With this as a backdrop, I (and your parents) would like to share some practical financial advice that can make your lives better.

  1. Avoid debt in general and credit cards in specific. If you have to have a credit card, set the credit limit low-like $1000 at first. Do not let the credit card company tell you how much you can borrow. Avoid store-specific cards and teaser interest rates.
  2. Make your current car last a year or two. If you don’t have a car now, buy (or even lease) something sensible that you can afford. Do not let the car dealer tell you how much car you can afford. Consider Uber and Lyft. You may not even need a car.
  3. Max out your retirement plan contributions and if possible contribute to a Roth IRA or Roth 401(k). Don’t put off saving until you’re 25 or 30 or 40 or have kids. Kids are expensive and they don’t like it when you don’t spend money on them.
  4. If you have college debt, divert some of your retirement contribution to this, but still contribute the maximum to your retirement. For example, if you were going to save $1000 per month, then do $250 to school debt and $750 to retirement savings. You want to get out of debt, for sure, but the more seeds you plant, the sooner you plant them, the better. Time is on your side. Let it work for you.
  5. Be realistic about graduate school. My wife has a master’s degree from Penn State. It was money well spent, but do not ignore the economic impact of graduate school loans, especially if you already have a mountain of undergraduate debt. Life’s financial path is long...the less weight you have to carry, the better.
  6. If you’re getting married soon, be realistic about your wedding. I’ve been to big, expensive weddings and I’ve been to small, “inexpensive” ones. The people who matter most are going to think it’s fantastic whichever route you go. Your parents might have some guidance for you here as well. Every dollar you spend on flowers and music is a dollar not available for other priorities. I am pro-wedding, but do not ignore the economic impact of extravagant weddings.
  7. If you plan on buying a house: 1) Don’t buy one unless you think you’ll be there for 3-5 years; 2) only take out a 15-year mortgage; and 3) don’t let the bank tell you what you can afford. Houses are hungry animals. Whatever you think you need to have set aside for home expenses, add 50%. Don’t forget about furniture.
  8. If you have a retirement plan at work, talk to a trusted advisor about how to allocate your portfolio. Most advisors do this kind of stuff for free. Take full advantage of any company matching program they have.
  9. The best way to accumulate wealth is not to spend it. Get that money out of your hands and into a “tomorrow bucket.” Set up a separate account (like a Roth IRA) and fund it automatically every paycheck. If you get paid on the 1st and 15th of the month, set up your auto draft to run on the 2nd and the 16th. Tomorrow is uncertain and expensive. Having money set aside for the future will keep you flexible and afford you choices you might not otherwise have. Less money available for life’s curveballs means fewer options.
  10. Financial success is hard and will require a sacrifice on your part. If you want life to be easy now, it will be hard later. And it can be really hard. Or, you can make it hard now and when you really need it to be easy (like when you’re 40 and kids, tuitions, braces and car insurance hit) it should be much more manageable.

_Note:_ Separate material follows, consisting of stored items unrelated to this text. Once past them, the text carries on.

(** *** Voting contracts *)

(** [None] without a proposal *)
Definition LatestProposal w (a : Adapter) : outcome (option OCProposalResponse) :=
  proposals ← wrap "contract query"
    (adapter_doQuery w a (JObj [("reverse_proposals", JObj [("limit", JNum 1)])]) dec_OCProposalListResponse []);
  Ok (head (proposals : list OCProposalResponse)).

Definition QueryProposal w (a : Adapter) (id : Z) : outcome OCProposalResponse :=
  wrap "contract query"
    (adapter_doQuery w a (JObj [("proposal", JObj [("proposal_id", JNum id)])]) dec_OCProposalResponse zero_proposal).

Definition VoteProposal (a : Adapter) (proposalID : Z) (vote : string) (sender : AccAddress) : M W () :=
  doExecute a (enc_OCProposalsExecuteMsg (OC_Vote vote proposalID)) sender [].
Definition ExecuteProposal (a : Adapter) (proposalID : Z) (sender : AccAddress) : M W () :=
  doExecute a (enc_OCProposalsExecuteMsg (OC_Execute proposalID)) sender [].

Definition ProposeSlash (a : Adapter) (member : AccAddress) (portion : Dec) (sender : AccAddress) : M W () :=
  doExecute a (enc_OCProposalsExecuteMsg (OC_Propose "Slash them" "Slash them harder!"
    (mkOversight None (Some (mkSlash (AccAddress_String member) portion))))) sender [].
Definition ProposeGrant (a : Adapter) (grantee : AccAddress) (points : Z) (sender : AccAddress) : M W () :=
  doExecute a (enc_OCProposalsExecuteMsg (OC_Propose "Slash them" "Slash them harder!"
    (mkOversight (Some (mkGrant (AccAddress_String grantee) points)) None))) sender [].

Definition AddVotingMembersProposal (a : Adapter) (members : list string) (sender : AccAddress) : M W () :=
  doExecute a (enc_TrustedCircleExecute (TC_AddVotingMembers "Add voting members" "Add voting members" members)) sender [].
Definition DepositEscrow (a : Adapter) (deposit : Coin) (sender : AccAddress) : M W () :=
  doExecute a (enc_TrustedCircleExecute TC_DepositEscrow) sender [deposit].
Definition QueryListVoters w (a : Adapter) : outcome (list ContractMember) :=
  wrap "contract query" (adapter_doQuery w a (JObj [("list_voters", JObj [])]) dec_TG4MemberListResponse []).

(** *** The valset contract *)
Definition QueryRawValidator w (a : Adapter) (opAddr : AccAddress) : outcome (option OperatorResponse) :=
  wrap "contract query"
    (adapter_doQuery w a (enc_ValidatorQuery (AccAddress_String opAddr)) dec_ValidatorResponse None).

Definition ListValidatorSlashing w (a : Adapter) (opAddr : AccAddress) : outcome (list ValidatorSlashing) :=
  rsp ← wrap "contract query"
    (adapter_doQuery w a (JObj [("list_validator_slashing", JObj [("operator", JStr (AccAddress_String opAddr))])])
       dec_ListValidatorSlashingResponse (mkSlashingResponse "" 0 []));
  Ok (LS_Slashing rsp).

Definition QueryConfig w (a : Adapter) : outcome ValsetConfigResponse :=
  _ ← a;
  wrap "contract query"
    (adapter_doQuery w a (JObj [("configuration", JObj [])]) dec_ValsetConfigResponse zero_config).

Definition QueryValsetEpoch w (valset : AccAddress) : outcome ValsetEpochResponse :=
  doQuery w valset (JObj [("epoch", JObj [])]) dec_ValsetEpochResponse (mkEpoch 0 0 0 0).

Definition SimulateActiveValidators w (valset : AccAddress) : outcome (list ValidatorInfo) :=
  r ← doQuery w valset (JObj [("simulate_active_validators", JObj [])]) dec_ListActiveValidatorsResponse empty_buffer;
  Ok (contents r).

Definition Valset_UpdateAdmin (a : Adapter) (newAdmin sender : AccAddress) : M W () :=
  doExecute a (enc_TG4ValsetExecute (ValsetUpdateAdmin (Some (AccAddress_String newAdmin)))) sender [].

Definition JailValidator (a : Adapter) (nodeOperator : AccAddress) (duration : Z) (forever : bool)
    (sender : AccAddress) : M W () :=
  if negb (int64 (Seconds_int duration * Second) =? duration)
  then fail_with (Wrap poe_ErrInvalid "must fit into seconds")
  else if forever && (1 <? duration) then fail_with (Wrap poe_ErrInvalid "either duration or forever")
  else
    let send d f := doExecute a (enc_TG4ValsetExecute (Jail (AccAddress_String nodeOperator) d f)) sender [] in
    if forever then send 0 true
    else if 1 <? duration then send (uint64 (Seconds_int duration)) false
    else fail_with poe_ErrEmpty.

Definition UnjailValidator (a : Adapter) (sender : AccAddress) : M W () :=
  doExecute a (enc_TG4ValsetExecute (Unjail "")) sender [].

(** [nil] for zero percent *)
Definition DecimalFromPercentage (percent : Dec) : outcome (option Dec) :=
  z ← Dec_IsZero percent;
  if (z : bool) then Ok None else r ← Dec_QuoInt64 percent 100; Ok (Some r).

Definition DecimalFromProMille (promille : Z) : outcome Dec := Dec_QuoInt64 (dec promille) 1000.
End adapters.
(** The decimals of an accepted configuration are set, and the fee is not zero. *)
Lemma valset_config_decimals cfg :
  ValsetContractConfig_ValidateBasic cfg = Ok () →
  ∃ engagement pool fee, EngagementRewardRatio cfg = Some engagement ∧ CommunityPoolRewardRatio cfg = Some pool ∧
    FeePercentage cfg = Some fee ∧ 100 ≤ fee.
Proof.
  unfold ValsetContractConfig_ValidateBasic. intros Hv. go_inv.
  repeat match goal with H : checkM (Dec_GT _ _) _ = Ok _ |- _ => apply ratio_present in H as [? ?] end.
  match goal with H : checkM (Dec_LT ?f ?m) _ = Ok _ |- _ =>
    destruct f as [fee|] eqn:Hf; [|unfold checkM in H; pose proof (Dec_LT_nil m) as Hn; by destruct (Dec_LT None m)];
    unfold checkM, minFeePercentage in H; rewrite Dec_LT_some in H; apply check_ok, Z.ltb_ge in H
  end.
  eexists _, _, fee. split_and!; done.
Qed.

(** For a valset configuration the genesis validation accepts, the message that
    instantiates the valset contract is built exactly when neither the engagement ratio nor
    the community pool ratio is zero percent: then the fee and the ratios of the two
    distribution contracts are the configured percentages divided by hundred (truncated to
    18 decimals). With a ratio of zero percent the genesis of the chain panics. *)
Lemma valset_init_ratios uon gs cfg admin mixer engagementAddr poolAddr id :
  ValsetConfig gs = Some cfg → ValsetContractConfig_ValidateBasic cfg = Ok () →
  if decide (EngagementRewardRatio cfg = Some 0 ∨ CommunityPoolRewardRatio cfg = Some 0)
  then is_panic (newValsetInitMsg uon gs admin mixer engagementAddr poolAddr id) = true
  else ∃ msg engagement pool fee,
    newValsetInitMsg uon gs admin mixer engagementAddr poolAddr id = Ok msg ∧
    EngagementRewardRatio cfg = Some engagement ∧ CommunityPoolRewardRatio cfg = Some pool ∧
    FeePercentage cfg = Some fee ∧ VI_FeePercentage msg = Some (Some (Z.quot fee 100)) ∧
    VI_DistributionContracts msg =
      [mkDistribution (AccAddress_String engagementAddr) (Some (Z.quot engagement 100));
       mkDistribution (AccAddress_String poolAddr) (Some (Z.quot pool 100))].
Proof.
  intros Hcfg (engagement & pool & fee & He & Hp & Hf & Hmin)%valset_config_decimals.
  unfold newValsetInitMsg. rewrite Hcfg. cbn [deref mbind outcome_bind]. rewrite He, Hp, Hf, !percentage_some.
  unfold DecimalFromPercentage. rewrite Dec_IsZero_some. cbn [mbind outcome_bind].
  rewrite (proj2 (Z.eqb_neq fee 0)) by lia. rewrite Dec_QuoInt64_some by done. cbn [mbind outcome_bind].
  destruct (decide (engagement = 0)) as [->|He0]; [by rewrite decide_True by auto|]. cbn [mbind outcome_bind].
  destruct (decide (pool = 0)) as [->|Hp0]; [by rewrite decide_True by auto|].
  rewrite decide_False by naive_solver. eexists _, engagement, pool, fee. by split_and!.
Qed.
End ratios.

If you make the hard decisions now, it will set you up for success later. Your parents already know this, of course. They learned it about ten years after they graduated, but you’re going to learn it now.

Congrats again and wishing you a healthy and prosperous adulthood.

-Pete Knutson 

Market Commentary:  What’s Going On With Bonds?

Written April 20th, 2018

This year we have experienced the extreme highs of January, the plummet of February, and the zigzags of March. Yet, as I write this, Morningstar’s year-to-date benchmark for the broad U.S. stock market is up 0.9%. This isn’t bad considering we are facing a possible trade war with China and an actual war with Syria. Not to mention the shockwaves the privacy scandal of the social media giant, Facebook, sent through the technology sector that still ripple today. I think those risks to the stock market are minimal. A trade war with China is highly unlikely and while information technology companies might face higher regulations, they will still make a lot of money.

There is another component to most investors’ portfolios that is as important as stocks - bonds. The vast majority of investors depend on the bond market in one way or another.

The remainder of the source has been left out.